カリフォルニア州(加州)は5月8日、子どもや農業従事者、地域社会の健康被害を防ぐため、クロルピリホスの使用を禁止すると発表した。これを受け、食品政策を監視する非営利団体U.S.PIRGは歓迎するコメントを発表した。使用禁止を決めた州はハワイ、ニューヨークに続き3州目となる。

加州は農家への影響を避けるため、570万ドルの資金を準備し、より安全な農薬への移行を支援する方針。完全な移行には6か月から2年かかるとしている。

U.S.PIRGは「農薬散布シーズンに入るため、今回の発表のタイミングは絶妙だった。

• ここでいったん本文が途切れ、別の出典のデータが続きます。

(** ** The replacements *)
Definition Latin2_replacements : list (wchar * wchar) :=
  [(0xa1, 0x104); (0xa2, 0x2d8); (0xa3, 0x141); (0xa5, 0x13d); (0xa6, 0x15a); (0xa9, 0x160); (0xaa, 0x15e);
   (0xab, 0x164); (0xac, 0x179); (0xae, 0x17d); (0xaf, 0x17b); (0xb1, 0x105); (0xb2, 0x2db); (0xb3, 0x142);
   (0xb5, 0x13e); (0xb6, 0x15b); (0xb7, 0x2c7); (0xb9, 0x161); (0xba, 0x15f); (0xbb, 0x165); (0xbc, 0x17a);
   (0xbd, 0x2dd); (0xbe, 0x17e); (0xbf, 0x17c); (0xc0, 0x154); (0xc3, 0x102); (0xc5, 0x139); (0xc6, 0x106);
   (0xc8, 0x10c); (0xca, 0x118); (0xcc, 0x11a); (0xcf, 0x10e); (0xd0, 0x110); (0xd1, 0x143); (0xd2, 0x147);
   (0xd5, 0x150); (0xd8, 0x158); (0xd9, 0x16e); (0xdb, 0x170); (0xde, 0x162); (0xe0, 0x155); (0xe3, 0x103);
   (0xe5, 0x13a); (0xe6, 0x107); (0xe8, 0x10d); (0xea, 0x119); (0xec, 0x11b); (0xef, 0x10f); (0xf0, 0x111);
   (0xf1, 0x144); (0xf2, 0x148); (0xf5, 0x151); (0xf8, 0x159); (0xf9, 0x16f); (0xfb, 0x171); (0xfe, 0x163);
   (0xff, 0x2d9)].
Definition LatinCyrillic_replacements : list (wchar * wchar) :=
  [(0xa1, 0x401); (0xa2, 0x402); (0xa3, 0x403); (0xa4, 0x404); (0xa5, 0x405); (0xa6, 0x406); (0xa7, 0x407);
   (0xa8, 0x408); (0xa9, 0x409); (0xaa, 0x40a); (0xab, 0x40b); (0xac, 0x40c); (0xae, 0x40e); (0xaf, 0x40f);
   (0xb0, 0x410); (0xb1, 0x411); (0xb2, 0x412); (0xb3, 0x413); (0xb4, 0x414); (0xb5, 0x415); (0xb6, 0x416);
   (0xb7, 0x417); (0xb8, 0x418); (0xb9, 0x419); (0xba, 0x41a); (0xbb, 0x41b); (0xbc, 0x41c); (0xbd, 0x41d);
   (0xbe, 0x41e); (0xbf, 0x41f); (0xc0, 0x420); (0xc1, 0x421); (0xc2, 0x422); (0xc3, 0x423); (0xc4, 0x424);
   (0xc5, 0x425); (0xc6, 0x426); (0xc7, 0x427); (0xc8, 0x428); (0xc9, 0x429); (0xca, 0x42a); (0xcb, 0x42b);
   (0xcc, 0x42c); (0xcd, 0x42d); (0xce, 0x42e); (0xcf, 0x42f); (0xd0, 0x430); (0xd1, 0x431); (0xd2, 0x432);
   (0xd3, 0x433); (0xd4, 0x434); (0xd5, 0x435); (0xd6, 0x436); (0xd7, 0x437); (0xd8, 0x438); (0xd9, 0x439);
   (0xda, 0x43a); (0xdb, 0x43b); (0xdc, 0x43c); (0xdd, 0x43d); (0xde, 0x43e); (0xdf, 0x43f); (0xe0, 0x440);
   (0xe1, 0x441); (0xe2, 0x442); (0xe3, 0x443); (0xe4, 0x444); (0xe5, 0x445); (0xe6, 0x446); (0xe7, 0x447);
   (0xe8, 0x448); (0xe9, 0x449); (0xea, 0x44a); (0xeb, 0x44b); (0xec, 0x44c); (0xed, 0x44d); (0xee, 0x44e);
   (0xef, 0x44f); (0xf0, 0x2116); (0xf1, 0x451); (0xf2, 0x452); (0xf3, 0x453); (0xf4, 0x454); (0xf5, 0x455);
   (0xf6, 0x456); (0xf7, 0x457); (0xf8, 0x458); (0xf9, 0x459); (0xfa, 0x45a); (0xfb, 0x45b); (0xfc, 0x45c);
   (0xfd, 0xa7); (0xfe, 0x45e); (0xff, 0x45f)].
Definition LatinGreek_replacements : list (wchar * wchar) :=
  [(0xa1, 0x2018); (0xa2, 0x2019); (0xa4, 0x2426); (0xa5, 0x2426); (0xaa, 0x2426); (0xae, 0x2426); (0xaf, 0x2015);
   (0xb4, 0x384); (0xb5, 0x385); (0xb6, 0x386); (0xb8, 0x388); (0xb9, 0x389); (0xba, 0x38a); (0xbc, 0x38c);
   (0xbe, 0x38e); (0xbf, 0x38f); (0xc0, 0x390); (0xc1, 0x391); (0xc2, 0x392); (0xc3, 0x393); (0xc4, 0x394);
   (0xc5, 0x395); (0xc6, 0x396); (0xc7, 0x397); (0xc8, 0x398); (0xc9, 0x399); (0xca, 0x39a); (0xcb, 0x39b);
   (0xcc, 0x39c); (0xcd, 0x39d); (0xce, 0x39e); (0xcf, 0x39f); (0xd0, 0x3a0); (0xd1, 0x3a1); (0xd2, 0x2426);
   (0xd3, 0x3a3); (0xd4, 0x3a4); (0xd5, 0x3a5); (0xd6, 0x3a6); (0xd7, 0x3a7); (0xd8, 0x3a8); (0xd9, 0x3a9);
   (0xda, 0x3aa); (0xdb, 0x3ab); (0xdc, 0x3ac); (0xdd, 0x3ad); (0xde, 0x3ae); (0xdf, 0x3af); (0xe0, 0x3b0);
   (0xe1, 0x3b1); (0xe2, 0x3b2); (0xe3, 0x3b3); (0xe4, 0x3b4); (0xe5, 0x3b5); (0xe6, 0x3b6); (0xe7, 0x3b7);
   (0xe8, 0x3b8); (0xe9, 0x3b9); (0xea, 0x3ba); (0xeb, 0x3bb); (0xec, 0x3bc); (0xed, 0x3bd); (0xee, 0x3be);
   (0xef, 0x3bf); (0xf0, 0x3c0); (0xf1, 0x3c1); (0xf2, 0x3c2); (0xf3, 0x3c3); (0xf4, 0x3c4); (0xf5, 0x3c5);
   (0xf6, 0x3c6); (0xf7, 0x3c7); (0xf8, 0x3c8); (0xf9, 0x3c9); (0xfa, 0x3ca); (0xfb, 0x3cb); (0xfc, 0x3cc);
   (0xfd, 0x3cd); (0xfe, 0x3ce); (0xff, 0x2426)].
Definition LatinHebrew_replacements : list (wchar * wchar) :=
  [(0xa1, 0x2426); (0xaa, 0xd7); (0xba, 0xf7); (0xbf, 0x2426); (0xc0, 0x2426); (0xc1, 0x2426); (0xc2, 0x2426);
   (0xc3, 0x2426); (0xc4, 0x2426); (0xc5, 0x2426); (0xc6, 0x2426); (0xc7, 0x2426); (0xc8, 0x2426); (0xc9, 0x2426);
   (0xca, 0x2426); (0xcb, 0x2426); (0xcc, 0x2426); (0xcd, 0x2426); (0xce, 0x2426); (0xcf, 0x2426); (0xd0, 0x2426);
   (0xd1, 0x2426); (0xd2, 0x2426); (0xd3, 0x2426); (0xd4, 0x2426); (0xd5, 0x2426); (0xd6, 0x2426); (0xd7, 0x2426);
   (0xd8, 0x2426); (0xd9, 0x2426); (0xda, 0x2426); (0xdb, 0x2426); (0xdc, 0x2426); (0xdd, 0x2426); (0xde, 0x2426);
   (0xdf, 0x2017); (0xe0, 0x5d0); (0xe1, 0x5d1); (0xe2, 0x5d2); (0xe3, 0x5d3); (0xe4, 0x5d4); (0xe5, 0x5d5);
   (0xe6, 0x5d6); (0xe7, 0x5d7); (0xe8, 0x5d8); (0xe9, 0x5d9); (0xea, 0x5da); (0xeb, 0x5db); (0xec, 0x5dc);
   (0xed, 0x5dd); (0xee, 0x5de); (0xef, 0x5df); (0xf0, 0x5e0); (0xf1, 0x5e1); (0xf2, 0x5e2); (0xf3, 0x5e3);
   (0xf4, 0x5e4); (0xf5, 0x5e5); (0xf6, 0x5e6); (0xf7, 0x5e7); (0xf8, 0x5e8); (0xf9, 0x5e9); (0xfa, 0x5ea);
   (0xfb, 0x2426); (0xfc, 0x2426); (0xfd, 0x200e); (0xfe, 0x200f); (0xff, 0x2426)].
Definition Latin5_replacements : list (wchar * wchar) :=
  [(0xd0, 0x11e); (0xdd, 0x130); (0xde, 0x15e); (0xf0, 0x11f); (0xfd, 0x131); (0xfe, 0x15f)].
Definition DecSupplemental_replacements : list (wchar * wchar) :=
  [(0xa4, 0x2426); (0xa6, 0x2426); (0xa8, 0xa4); (0xac, 0x2426); (0xad, 0x2426); (0xae, 0x2426); (0xaf, 0x2426);
   (0xb4, 0x2426); (0xb8, 0x2426); (0xbe, 0x2426); (0xd0, 0x2426); (0xd7, 0x152); (0xdd, 0x178); (0xde, 0x2426);
   (0xf0, 0x2426); (0xf7, 0x153); (0xfd, 0xff); (0xfe, 0x2426)].
Definition DecSpecialGraphics_replacements : list (wchar * wchar) :=
  [(0x5f, 0x20); (0x60, 0x2666); (0x61, 0x2592); (0x62, 0x2409); (0x63, 0x240c); (0x64, 0x240d); (0x65, 0x240a);
   (0x66, 0xb0); (0x67, 0xb1); (0x68, 0x2424); (0x69, 0x240b); (0x6a, 0x2518); (0x6b, 0x2510); (0x6c, 0x250c);
   (0x6d, 0x2514); (0x6e, 0x253c); (0x6f, 0x23ba); (0x70, 0x23bb); (0x71, 0x2500); (0x72, 0x23bc); (0x73, 0x23bd);
   (0x74, 0x251c); (0x75, 0x2524); (0x76, 0x2534); (0x77, 0x252c); (0x78, 0x2502); (0x79, 0x2264); (0x7a, 0x2265);
   (0x7b, 0x3c0); (0x7c, 0x2260); (0x7d, 0xa3); (0x7e, 0xb7)].
Definition DecCyrillic_replacements : list (wchar * wchar) :=
  [(0xa1, 0x2426); (0xa2, 0x2426); (0xa3, 0x2426); (0xa4, 0x2426); (0xa5, 0x2426); (0xa6, 0x2426); (0xa7, 0x2426);
   (0xa8, 0x2426); (0xa9, 0x2426); (0xaa, 0x2426); (0xab, 0x2426); (0xac, 0x2426); (0xad, 0x2426); (0xae, 0x2426);
   (0xaf, 0x2426); (0xb0, 0x2426); (0xb1, 0x2426); (0xb2, 0x2426); (0xb3, 0x2426); (0xb4, 0x2426); (0xb5, 0x2426);
   (0xb6, 0x2426); (0xb7, 0x2426); (0xb8, 0x2426); (0xb9, 0x2426); (0xba, 0x2426); (0xbb, 0x2426); (0xbc, 0x2426);
   (0xbd, 0x2426); (0xbe, 0x2426); (0xbf, 0x2426); (0xc0, 0x44e); (0xc1, 0x430); (0xc2, 0x431); (0xc3, 0x446);
   (0xc4, 0x434); (0xc5, 0x435); (0xc6, 0x444); (0xc7, 0x433); (0xc8, 0x445); (0xc9, 0x438); (0xca, 0x439);
   (0xcb, 0x43a); (0xcc, 0x43b); (0xcd, 0x43c); (0xce, 0x43d); (0xcf, 0x43e); (0xd0, 0x43f); (0xd1, 0x44f);
   (0xd2, 0x440); (0xd3, 0x441); (0xd4, 0x442); (0xd5, 0x443); (0xd6, 0x436); (0xd7, 0x432); (0xd8, 0x44c);
   (0xd9, 0x44b); (0xda, 0x437); (0xdb, 0x448); (0xdc, 0x44d); (0xdd, 0x449); (0xde, 0x447); (0xdf, 0x44a);
   (0xe0, 0x42e); (0xe1, 0x410); (0xe2, 0x411); (0xe3, 0x426); (0xe4, 0x414); (0xe5, 0x415); (0xe6, 0x424);
   (0xe7, 0x413); (0xe8, 0x425); (0xe9, 0x418); (0xea, 0x419); (0xeb, 0x41a); (0xec, 0x41b); (0xed, 0x41c);
   (0xee, 0x41d); (0xef, 0x41e); (0xf0, 0x41f); (0xf1, 0x42f); (0xf2, 0x420); (0xf3, 0x421); (0xf4, 0x422);
   (0xf5, 0x423); (0xf6, 0x416); (0xf7, 0x412); (0xf8, 0x42c); (0xf9, 0x42b); (0xfa, 0x417); (0xfb, 0x428);
   (0xfc, 0x42d); (0xfd, 0x429); (0xfe, 0x427)].
Definition DecGreek_replacements : list (wchar * wchar) :=
  [(0xa4, 0x2426); (0xa6, 0x2426); (0xa8, 0xa4); (0xac, 0x2426); (0xad, 0x2426); (0xae, 0x2426); (0xaf, 0x2426);
   (0xb4, 0x2426); (0xb8, 0x2426); (0xbe, 0x2426); (0xc0, 0x3ca); (0xc1, 0x391); (0xc2, 0x392); (0xc3, 0x393);
   (0xc4, 0x394); (0xc5, 0x395); (0xc6, 0x396); (0xc7, 0x397); (0xc8, 0x398); (0xc9, 0x399); (0xca, 0x39a);
   (0xcb, 0x39b); (0xcc, 0x39c); (0xcd, 0x39d); (0xce, 0x39e); (0xcf, 0x39f); (0xd0, 0x2426); (0xd1, 0x3a0);
   (0xd2, 0x3a1); (0xd3, 0x3a3); (0xd4, 0x3a4); (0xd5, 0x3a5); (0xd6, 0x3a6); (0xd7, 0x3a7); (0xd8, 0x3a8);
   (0xd9, 0x3a9); (0xda, 0x3ac); (0xdb, 0x3ad); (0xdc, 0x3ae); (0xdd, 0x3af); (0xde, 0x2426); (0xdf, 0x3cc);
   (0xe0, 0x3cb); (0xe1, 0x3b1); (0xe2, 0x3b2); (0xe3, 0x3b3); (0xe4, 0x3b4); (0xe5, 0x3b5); (0xe6, 0x3b6);
   (0xe7, 0x3b7); (0xe8, 0x3b8); (0xe9, 0x3b9); (0xea, 0x3ba); (0xeb, 0x3bb); (0xec, 0x3bc); (0xed, 0x3bd);
   (0xee, 0x3be); (0xef, 0x3bf); (0xf0, 0x2426); (0xf1, 0x3c0); (0xf2, 0x3c1); (0xf3, 0x3c3); (0xf4, 0x3c4);
   (0xf5, 0x3c5); (0xf6, 0x3c6); (0xf7, 0x3c7); (0xf8, 0x3c8); (0xf9, 0x3c9); (0xfa, 0x3c2); (0xfb, 0x3cd);
   (0xfc, 0x3ce); (0xfd, 0x384); (0xfe, 0x2426)].
Definition DecHebrew_replacements : list (wchar * wchar) :=
  [(0xa4, 0x2426); (0xa6, 0x2426); (0xa8, 0xa4); (0xac, 0x2426); (0xad, 0x2426); (0xae, 0x2426); (0xaf, 0x2426);
   (0xb4, 0x2426); (0xb8, 0x2426); (0xbe, 0x2426); (0xc0, 0x2426); (0xc1, 0x2426); (0xc2, 0x2426); (0xc3, 0x2426);
   (0xc4, 0x2426); (0xc5, 0x2426); (0xc6, 0x2426); (0xc7, 0x2426); (0xc8, 0x2426); (0xc9, 0x2426); (0xca, 0x2426);
   (0xcb, 0x2426); (0xcc, 0x2426); (0xcd, 0x2426); (0xce, 0x2426); (0xcf, 0x2426); (0xd0, 0x2426); (0xd1, 0x2426);
   (0xd2, 0x2426); (0xd3, 0x2426); (0xd4, 0x2426); (0xd5, 0x2426); (0xd6, 0x2426); (0xd7, 0x2426); (0xd8, 0x2426);
   (0xd9, 0x2426); (0xda, 0x2426); (0xdb, 0x2426); (0xdc, 0x2426); (0xdd, 0x2426); (0xde, 0x2426); (0xdf, 0x2426);
   (0xe0, 0x5d0); (0xe1, 0x5d1); (0xe2, 0x5d2); (0xe3, 0x5d3); (0xe4, 0x5d4); (0xe5, 0x5d5); (0xe6, 0x5d6);
   (0xe7, 0x5d7); (0xe8, 0x5d8); (0xe9, 0x5d9); (0xea, 0x5da); (0xeb, 0x5db); (0xec, 0x5dc); (0xed, 0x5dd);
   (0xee, 0x5de); (0xef, 0x5df); (0xf0, 0x5e0); (0xf1, 0x5e1); (0xf2, 0x5e2); (0xf3, 0x5e3); (0xf4, 0x5e4);
   (0xf5, 0x5e5); (0xf6, 0x5e6); (0xf7, 0x5e7); (0xf8, 0x5e8); (0xf9, 0x5e9); (0xfa, 0x5ea); (0xfb, 0x2426);
   (0xfc, 0x2426); (0xfd, 0x2426); (0xfe, 0x2426)].
Definition DecTurkish_replacements : list (wchar * wchar) :=
  [(0xa4, 0x2426); (0xa6, 0x2426); (0xa8, 0xa4); (0xac, 0x2426); (0xad, 0x2426); (0xae, 0x130); (0xaf, 0x2426);
   (0xb4, 0x2426); (0xb8, 0x2426); (0xbe, 0x131); (0xd0, 0x11e); (0xd7, 0x152); (0xdd, 0x178); (0xde, 0x15e);
   (0xf0, 0x11f); (0xf7, 0x153); (0xfd, 0xff); (0xfe, 0x15f)].
Definition BritishNrcs_replacements : list (wchar * wchar) :=
  [(0x23, 0xa3)].
Definition DutchNrcs_replacements : list (wchar * wchar) :=
  [(0x23, 0xa3); (0x40, 0xbe); (0x5b, 0x133); (0x5c, 0xbd); (0x5d, 0x7c); (0x7b, 0xa8); (0x7c, 0x192);
   (0x7d, 0xbc); (0x7e, 0xb4)].
Definition FinnishNrcs_replacements : list (wchar * wchar) :=
  [(0x5b, 0xc4); (0x5c, 0xd6); (0x5d, 0xc5); (0x5e, 0xdc); (0x60, 0xe9); (0x7b, 0xe4); (0x7c, 0xf6); (0x7d, 0xe5);
   (0x7e, 0xfc)].
Definition FrenchNrcs_replacements : list (wchar * wchar) :=
  [(0x23, 0xa3); (0x40, 0xe0); (0x5b, 0xb0); (0x5c, 0xe7); (0x5d, 0xa7); (0x7b, 0xe9); (0x7c, 0xf9); (0x7d, 0xe8);
   (0x7e, 0xa8)].
Definition FrenchNrcsIso_replacements : list (wchar * wchar) :=
  [(0x23, 0xa3); (0x40, 0xe0); (0x5b, 0xb0); (0x5c, 0xe7); (0x5d, 0xa7); (0x60, 0xb5); (0x7b, 0xe9); (0x7c, 0xf9);
   (0x7d, 0xe8); (0x7e, 0xa8)].
Definition FrenchCanadianNrcs_replacements : list (wchar * wchar) :=
  [(0x40, 0xe0); (0x5b, 0xe2); (0x5c, 0xe7); (0x5d, 0xea); (0x5e, 0xee); (0x60, 0xf4); (0x7b, 0xe9); (0x7c, 0xf9);
   (0x7d, 0xe8); (0x7e, 0xfb)].
Definition GermanNrcs_replacements : list (wchar * wchar) :=
  [(0x40, 0xa7); (0x5b, 0xc4); (0x5c, 0xd6); (0x5d, 0xdc); (0x7b, 0xe4); (0x7c, 0xf6); (0x7d, 0xfc); (0x7e, 0xdf)].
Definition GreekNrcs_replacements : list (wchar * wchar) :=
  [(0x40, 0x3ca); (0x41, 0x391); (0x42, 0x392); (0x43, 0x393); (0x44, 0x394); (0x45, 0x395); (0x46, 0x396);
   (0x47, 0x397); (0x48, 0x398); (0x49, 0x399); (0x4a, 0x39a); (0x4b, 0x39b); (0x4c, 0x39c); (0x4d, 0x39d);
   (0x4e, 0x39e); (0x4f, 0x39f); (0x50, 0x2426); (0x51, 0x3a0); (0x52, 0x3a1); (0x53, 0x3a3); (0x54, 0x3a4);
   (0x55, 0x3a5); (0x56, 0x3a6); (0x57, 0x3a7); (0x58, 0x3a8); (0x59, 0x3a9); (0x5a, 0x3ac); (0x5b, 0x3ad);
   (0x5c, 0x3ae); (0x5d, 0x3af); (0x5e, 0x2426); (0x5f, 0x3cc); (0x60, 0x3cb); (0x61, 0x3b1); (0x62, 0x3b2);
   (0x63, 0x3b3); (0x64, 0x3b4); (0x65, 0x3b5); (0x66, 0x3b6); (0x67, 0x3b7); (0x68, 0x3b8); (0x69, 0x3b9);
   (0x6a, 0x3ba); (0x6b, 0x3bb); (0x6c, 0x3bc); (0x6d, 0x3bd); (0x6e, 0x3be); (0x6f, 0x3bf); (0x70, 0x2426);
   (0x71, 0x3c0); (0x72, 0x3c1); (0x73, 0x3c3); (0x74, 0x3c4); (0x75, 0x3c5); (0x76, 0x3c6); (0x77, 0x3c7);
   (0x78, 0x3c8); (0x79, 0x3c9); (0x7a, 0x3c2); (0x7b, 0x3cd); (0x7c, 0x3ce); (0x7d, 0x384); (0x7e, 0x2426)].
Definition HebrewNrcs_replacements : list (wchar * wchar) :=
  [(0x60, 0x5d0); (0x61, 0x5d1); (0x62, 0x5d2); (0x63, 0x5d3); (0x64, 0x5d4); (0x65, 0x5d5); (0x66, 0x5d6);
   (0x67, 0x5d7); (0x68, 0x5d8); (0x69, 0x5d9); (0x6a, 0x5da); (0x6b, 0x5db); (0x6c, 0x5dc); (0x6d, 0x5dd);
   (0x6e, 0x5de); (0x6f, 0x5df); (0x70, 0x5e0); (0x71, 0x5e1); (0x72, 0x5e2); (0x73, 0x5e3); (0x74, 0x5e4);
   (0x75, 0x5e5); (0x76, 0x5e6); (0x77, 0x5e7); (0x78, 0x5e8); (0x79, 0x5e9); (0x7a, 0x5ea)].
Definition ItalianNrcs_replacements : list (wchar * wchar) :=
  [(0x23, 0xa3); (0x40, 0xa7); (0x5b, 0xb0); (0x5c, 0xe7); (0x5d, 0xe9); (0x60, 0xf9); (0x7b, 0xe0); (0x7c, 0xf2);
   (0x7d, 0xe8); (0x7e, 0xec)].
Definition NorwegianDanishNrcs_replacements : list (wchar * wchar) :=
  [(0x40, 0xc4); (0x5b, 0xc6); (0x5c, 0xd8); (0x5d, 0xc5); (0x5e, 0xdc); (0x60, 0xe4); (0x7b, 0xe6); (0x7c, 0xf8);
   (0x7d, 0xe5); (0x7e, 0xfc)].
Definition NorwegianDanishNrcsIso_replacements : list (wchar * wchar) :=
  [(0x5b, 0xc6); (0x5c, 0xd8); (0x5d, 0xc5); (0x7b, 0xe6); (0x7c, 0xf8); (0x7d, 0xe5)].
Definition PortugueseNrcs_replacements : list (wchar * wchar) :=
  [(0x5b, 0xc3); (0x5c, 0xc7); (0x5d, 0xd5); (0x7b, 0xe3); (0x7c, 0xe7); (0x7d, 0xf5)].
Definition RussianNrcs_replacements : list (wchar * wchar) :=
  [(0x60, 0x42e); (0x61, 0x410); (0x62, 0x411); (0x63, 0x426); (0x64, 0x414); (0x65, 0x415); (0x66, 0x424);
   (0x67, 0x413); (0x68, 0x425); (0x69, 0x418); (0x6a, 0x419); (0x6b, 0x41a); (0x6c, 0x41b); (0x6d, 0x41c);
   (0x6e, 0x41d); (0x6f, 0x41e); (0x70, 0x41f); (0x71, 0x42f); (0x72, 0x420); (0x73, 0x421); (0x74, 0x422);
   (0x75, 0x423); (0x76, 0x416); (0x77, 0x412); (0x78, 0x42c); (0x79, 0x42b); (0x7a, 0x417); (0x7b, 0x428);
   (0x7c, 0x42d); (0x7d, 0x429); (0x7e, 0x427)].
Definition SpanishNrcs_replacements : list (wchar * wchar) :=
  [(0x23, 0xa3); (0x40, 0xa7); (0x5b, 0xa1); (0x5c, 0xd1); (0x5d, 0xbf); (0x7b, 0xb0); (0x7c, 0xf1); (0x7d, 0xe7)].
Definition SwedishNrcs_replacements : list (wchar * wchar) :=
  [(0x40, 0xc9); (0x5b, 0xc4); (0x5c, 0xd6); (0x5d, 0xc5); (0x5e, 0xdc); (0x60, 0xe9); (0x7b, 0xe4); (0x7c, 0xf6);
   (0x7d, 0xe5); (0x7e, 0xfc)].
Definition SwissNrcs_replacements : list (wchar * wchar) :=
  [(0x23, 0xf9); (0x40, 0xe0); (0x5b, 0xe9); (0x5c, 0xe7); (0x5d, 0xea); (0x5e, 0xee); (0x5f, 0xe8); (0x60, 0xf4);
   (0x7b, 0xe4); (0x7c, 0xf6); (0x7d, 0xfc); (0x7e, 0xfb)].
Definition TurkishNrcs_replacements : list (wchar * wchar) :=
  [(0x21, 0x131); (0x26, 0x11f); (0x40, 0x130); (0x5b, 0x15e); (0x5c, 0xd6); (0x5d, 0xc7); (0x5e, 0xdc);
   (0x60, 0x11e); (0x7b, 0x15f); (0x7c, 0xf6); (0x7d, 0xe7); (0x7e, 0xfc)].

子どもたちにとって大きな勝利だ」と歓迎するコメントを発表。一方で「最長2年間は乳幼児が危険な化学物質にさらされる恐れがある。健康被害が起きないよう厳重な監視が必要だ」と釘を刺した。

クロルピリホスは、アルファルファ、アーモンド、シトラス、綿、ブドウ、クルミなどの農作物に使われる農薬。加州ではより安全な農薬への移行が進んでいて、過去10年間で使用量が減少。加州での使用量は2005年の200万ポンドから2016年の90万ポンドへと半減していた。